When Trump took office, his administration became the defendant in the case. That meant Trump could drop the appeal at any time, and he had threatened to do so repeatedly before announcing that he would indeed end the payments.
Will I be affected if I buy insurance through Covered California?
Not immediately.
Officials at Covered California knew that Trump had been considering this move, so they developed a workaround.
The rates for 2018 health plans that were announced earlier this week include a surcharge on silver-tier plans. Officials were trying to prevent an immediate rate increase if the federal funding disappeared.
The surcharge on premiums for silver plans — one of four options, from bronze to platinum, in which the health plan pays 70% of your medical expenses — will range from 8% to 27%. But most consumers who choose these plans will be shielded from those increases because as their premiums go up, so will their premium subsidies.
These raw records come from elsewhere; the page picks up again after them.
Lemma getAdaptiveGridScale_bounds vp s :
  4 / 10 <= getAdaptiveGridScale vp s <= 9 / 10.
Proof.
  unfold getAdaptiveGridScale. cbv zeta.
  destruct (Req_dec_T _ 0); [destruct (JS.gtb _ 0); lra|].
  apply clamp_bounds. lra.
Qed.

Lemma gridCell_positive vp s :
  0 < baseCardWidth (options s) -> 0 < scaleFactor s ->
  0 < gridCardWidth vp s + gridGap vp s.
Proof.
  intros Hw Hsf. unfold gridCardWidth, gridGap. cbv zeta.
  pose proof (getAdaptiveGridScale_bounds vp s) as [Hlo Hhi].
  set (g := getAdaptiveGridScale vp s) in *.
  assert (0 < baseCardWidth (options s) * scaleFactor s * g).
  { repeat apply Rmult_lt_0_compat; lra. }
  assert (0 < 16 * scaleFactor s * (1 + (g - 5 / 10) / (9 / 10 - 5 / 10) * (5 / 10))).
  { apply Rmult_lt_0_compat; [lra|].
    replace ((g - 5 / 10) / (9 / 10 - 5 / 10) * (5 / 10)) with ((g - 5 / 10) * (5 / 4))
      by field. lra. }
  lra.
Qed.

Lemma totalGridWidth_positive vp s :
  0 < baseCardWidth (options s) -> 0 < scaleFactor s -> 0 < totalGridWidth vp s.
Proof.
  intros Hw Hsf. unfold totalGridWidth.
  pose proof (gridCell_positive vp s Hw Hsf). lra.
Qed.

Lemma getGridPosition_x vp s cardIndex colOffset :
  pos_x (getGridPosition vp s cardIndex colOffset) =
  wrapX (totalGridWidth vp s) (unwrappedX vp s cardIndex colOffset).
Proof. reflexivity. Qed.

Lemma unwrappedX_cycle vp s cardIndex colOffset :
  unwrappedX vp s cardIndex (colOffset + 5 * 3) =
  unwrappedX vp s cardIndex colOffset + totalGridWidth vp s.
Proof. unfold unwrappedX, totalGridWidth. cbv zeta. ring. Qed.

Lemma wrapX_range (w x : R) : 0 < w -> - (w / 2) < wrapX w x <= w / 2.
Proof.
  intros Hw. unfold wrapX. cbv zeta.
  pose proof (double_rem_range x w Hw) as [Hlo Hhi].
  destruct (JS.gtb _ _) eqn:E.
  - apply gtb_true in E. lra.
  - apply gtb_false in E. lra.
Qed.

Lemma wrapX_period (w x : R) : 0 < w -> wrapX w (x + w) = wrapX w x.
Proof. intros Hw. unfold wrapX. cbv zeta. now rewrite double_rem_period. Qed.

End GridWrap.

(** ** Leaving grid mode *)

Lemma subWhileGt_total (n : nat) (step bound : R) :
  0 < step ->
  forall w, w - bound <= INR n * step ->
  exists r, subWhileGt (S n) w bound step = Some r.
Proof.
  intros Hstep. induction n as [|n IH]; intros w Hw.
  - cbn in *. destruct (JS.gtb w bound) eqn:E; [|eauto].
    apply gtb_true in E. lra.
  - change (subWhileGt (S (S n)) w bound step)
      with (if JS.gtb w bound then subWhileGt (S n) (w - step) bound step else Some w).
    destruct (JS.gtb w bound); [|eauto].
    apply IH. rewrite S_INR in Hw. lra.
Qed.

Lemma addWhileLt_total (n : nat) (step bound : R) :
  0 < step ->
  forall w, bound - w <= INR n * step ->
  exists r, addWhileLt (S n) w bound step = Some r.
Proof.
  intros Hstep. induction n as [|n IH]; intros w Hw.
  - cbn in *. destruct (JS.ltb w bound) eqn:E; [|eauto].
    apply ltb_true in E. lra.
  - change (addWhileLt (S (S n)) w bound step)
      with (if JS.ltb w bound then addWhileLt (S n) (w + step) bound step else Some w).
    destruct (JS.ltb w bound); [|eauto].
    apply IH. rewrite S_INR in Hw. lra.
Qed.

Lemma loopFuel_enough (w step : R) :
  0 < step ->
  exists n, loopFuel w step = S n /\ Rabs w + step <= INR n * step.
Proof.
  intros Hstep. unfold loopFuel. eexists. split; [reflexivity|].
  rewrite S_INR, INR_IZR_INZ.
  assert (Hq : 0 <= Rabs w / step).
  { unfold Rdiv. apply Rmult_le_pos; [apply Rabs_pos|].
    left. now apply Rinv_0_lt_compat. }
  pose proof (Zceil_bound (Rabs w / step)) as [_ Hc].
  assert (Hz : (0 <= Zceil (Rabs w / step))%Z).
  { apply le_IZR. lra. }
  rewrite Z2Nat.id by exact Hz.
  assert (Hw : Rabs w = step * (Rabs w / step)) by (field; lra).
  set (q := Rabs w / step) in *. set (c := IZR (Zceil q)) in *.
  rewrite Hw. nra.
Qed.

Lemma wrapNearCenter_total (posx gridWidth : R) :
  0 < gridWidth -> exists wrappedX, wrapNearCenter posx gridWidth = Some wrappedX.
Proof.
  intros Hg. unfold wrapNearCenter.
  destruct (loopFuel_enough posx gridWidth Hg) as [n [-> Hn]].
  destruct (subWhileGt_total n gridWidth (gridWidth / 2) Hg posx) as [w ->].
  { pose proof (Rle_abs posx). lra. }
  destruct (loopFuel_enough w gridWidth Hg) as [m [-> Hm]].
  apply addWhileLt_total; [assumption|].
  pose proof (Rle_abs (- w)). rewrite Rabs_Ropp in H. lra.
Qed.

Section LeavingGrid.

Import CardStack.

Lemma forEachCard_total (f : Card.t -> option Card.t) (l : list Card.t) :
  (forall c, exists c', f c = Some c') -> exists l', forEachCard f l = Some l'.
Proof.
  intros Hf. induction l as [|c l [l' IH]]; cbn; [eauto|].
  destruct (Hf c) as [c' ->]. rewrite IH. eauto.
Qed.

Lemma forEachCard_map {B : Type} (p : Card.t -> B) f l l' :
  (forall c c', f c = Some c' -> p c' = p c) ->
  forEachCard f l = Some l' -> map p l' = map p l.
Proof.
  intros Hf. revert l'. induction l as [|c l IH]; cbn; intros l' H.
  - now injection H as <-.
  - destruct (f c) as [c'|] eqn:Hc; [|discriminate].
    destruct (forEachCard f l) as [l''|]; [|discriminate].
    injection H as <-. cbn. now rewrite (Hf c c' Hc), (IH l'' eq_refl).
Qed.

Lemma prepareStackFromGrid_total vp s :
  0 < baseCardWidth (options s) -> 0 < scaleFactor s ->
  exists s1, prepareStackFromGrid vp s = Some s1.
Proof.
  intros Hw Hsf. unfold prepareStackFromGrid. cbv zeta.
  match goal with
  | |- context [forEachCard ?f ?l] => destruct (forEachCard_total f l) as [l' ->]
  end; [|eauto].
  intros c.
  destruct (wrapNearCenter_total
              (pos_x (getGridPosition vp s (Card.index c) 0))
              (3 * (gridCardWidth vp s + gridGap vp s))) as [w ->]; [|eauto].
  pose proof (gridCell_positive vp s Hw Hsf). lra.
Qed.

Lemma prepareStackFromGrid_cards {B : Type} (p : Card.t -> B) vp s s1 :
  (forall c v, p (Card.set_x v c) = p c) ->
  (forall c v, p (Card.set_y v c) = p c) ->
  prepareStackFromGrid vp s = Some s1 ->
  exists l, s1 = set_cards l s /\ map p l = map p (cards s).
Proof.
  intros Hx Hy. unfold prepareStackFromGrid. cbv zeta.
  match goal with
  | |- context [forEachCard ?f ?l] => destruct (forEachCard f l) as [l'|] eqn:E
  end; [|discriminate].
  intros [= <-]. exists l'. split; [reflexivity|].
  apply (forEachCard_map p _ _ _ ) in E; [exact E|].
  intros c c'. destruct (wrapNearCenter _ _); [|discriminate].
  intros [= <-]. now rewrite Hy, Hx.
Qed.

(** What [toggleViewMode] does to the mode, the clones and the row
    offsets, on its two branches. *)
Lemma toggleViewMode_from_stack vp s :
  viewMode s = stack ->
  exists s', toggleViewMode vp s = Some s' /\
    viewMode s' = grid /\ rowOffsets s' = [0; 0; 0] /\
    length (gridClones s') = (4 * length (cards s))%nat /\
    cards s' = cards s /\ geometry s' = geometry s.
Proof.
  intros Hmode. unfold toggleViewMode. rewrite Hmode.
  eexists. split; [reflexivity|].
  unfold hideGridHoverInfo, createGridClones, log.
  destruct (infoDisplay _); cbn; repeat split; auto.
  all: rewrite (flat_map_constant_length (c := 4%nat)), length_seq; [lia|].
  all: intros; reflexivity.
Qed.

Lemma toggleViewMode_to_stack vp s :
  viewMode s <> stack ->
  0 < baseCardWidth (options s) -> 0 < scaleFactor s ->
  exists s', toggleViewMode vp s = Some s' /\
    viewMode s' = stack /\ rowOffsets s' = rowOffsets s /\
    gridClones s' = [] /\
    ranks s' = ranks s /\ geometry s' = geometry s.
Proof.
  intros Hmode Hw Hsf. unfold toggleViewMode.
  destruct (prepareStackFromGrid_total vp s Hw Hsf) as [s1 H1]. rewrite H1.
  destruct (prepareStackFromGrid_cards Card.zIndex vp s s1) as [l [-> Hl]]; auto.
  assert (Hgoal : forall s2,
    viewMode s2 = stack -> rowOffsets s2 = rowOffsets s -> gridClones s2 = [] ->
    ranks s2 = ranks s -> geometry s2 = geometry s ->
    viewMode (showInfoDisplay s2) = stack /\
    rowOffsets (showInfoDisplay s2) = rowOffsets s /\
    gridClones (showInfoDisplay s2) = [] /\
    ranks (showInfoDisplay s2) = ranks s /\
    geometry (showInfoDisplay s2) = geometry s).
  { intros s2 Ha Hb Hc Hd He. unfold showInfoDisplay, log.
    destruct (infoDisplay (options s2)); cbn; auto. }
  destruct (viewMode s) eqn:Hv; [contradiction| |];
    (eexists; split; [reflexivity|]; cbv zeta;
     match goal with
     | |- context [findIndexOf ?p ?l] => destruct (findIndexOf p l) as [top|]
     end; apply Hgoal;
     rewrite ?viewMode_updateInfoDisplay, ?ranks_updateInfoDisplay,
             ?geometry_updateInfoDisplay; auto;
     unfold updateInfoDisplay; neutral).
Qed.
“In California — fearing just this turn of events — we took steps to minimize the impact,” said Peter Lee, the executive director of Covered California.
Still, the undoing of the funding means that the 11 health plans in the state will not receive payments totaling $188 million over the final three months of 2017, Lee said. The annual cost-sharing reduction payments to California are around $720 million.
“This action will make the health insurance market unprofitable by definition,” he said.
Insurance plans for next year will be available for purchase in California from Nov. 1 to Jan. 31, 2018.
What if I don’t buy insurance through Covered California?
In the individual market, premiums are likely to increase. A Kaiser Family Foundation analysis found that insurers would increase their premiums on silver plans by about 19% nationwide.
Though Americans who qualify for subsidies are somewhat shielded by the premium tax credits, those who don’t could see insurance costs become out of reach.
“This is just one in a long line of decisions by the Trump administration to attack not just the Affordable Care Act, but the health system we all rely on,” said Anthony Wright, head of the advocacy group Health Access California. “This latest decision was particularly galling and particularly shocking because it was so destructive.”
What now?
California and other states filed a lawsuit Friday challenging the Trump administration’s decision.
It argues that the subsidies are lawful, that the administration’s action conflicts with federal law and that the president failed to follow proper procedure to change the subsidies that benefit 6 million people, including 700,000 Californians.
“The president can’t pick and choose which laws he wishes to follow,” California Atty. Gen. Xavier Becerra said. The federal action, he said, is “essentially a $7-billion tax increase for working families trying to hold on to their health insurance.”
Times staff writer Patrick McGreevy contributed to this report.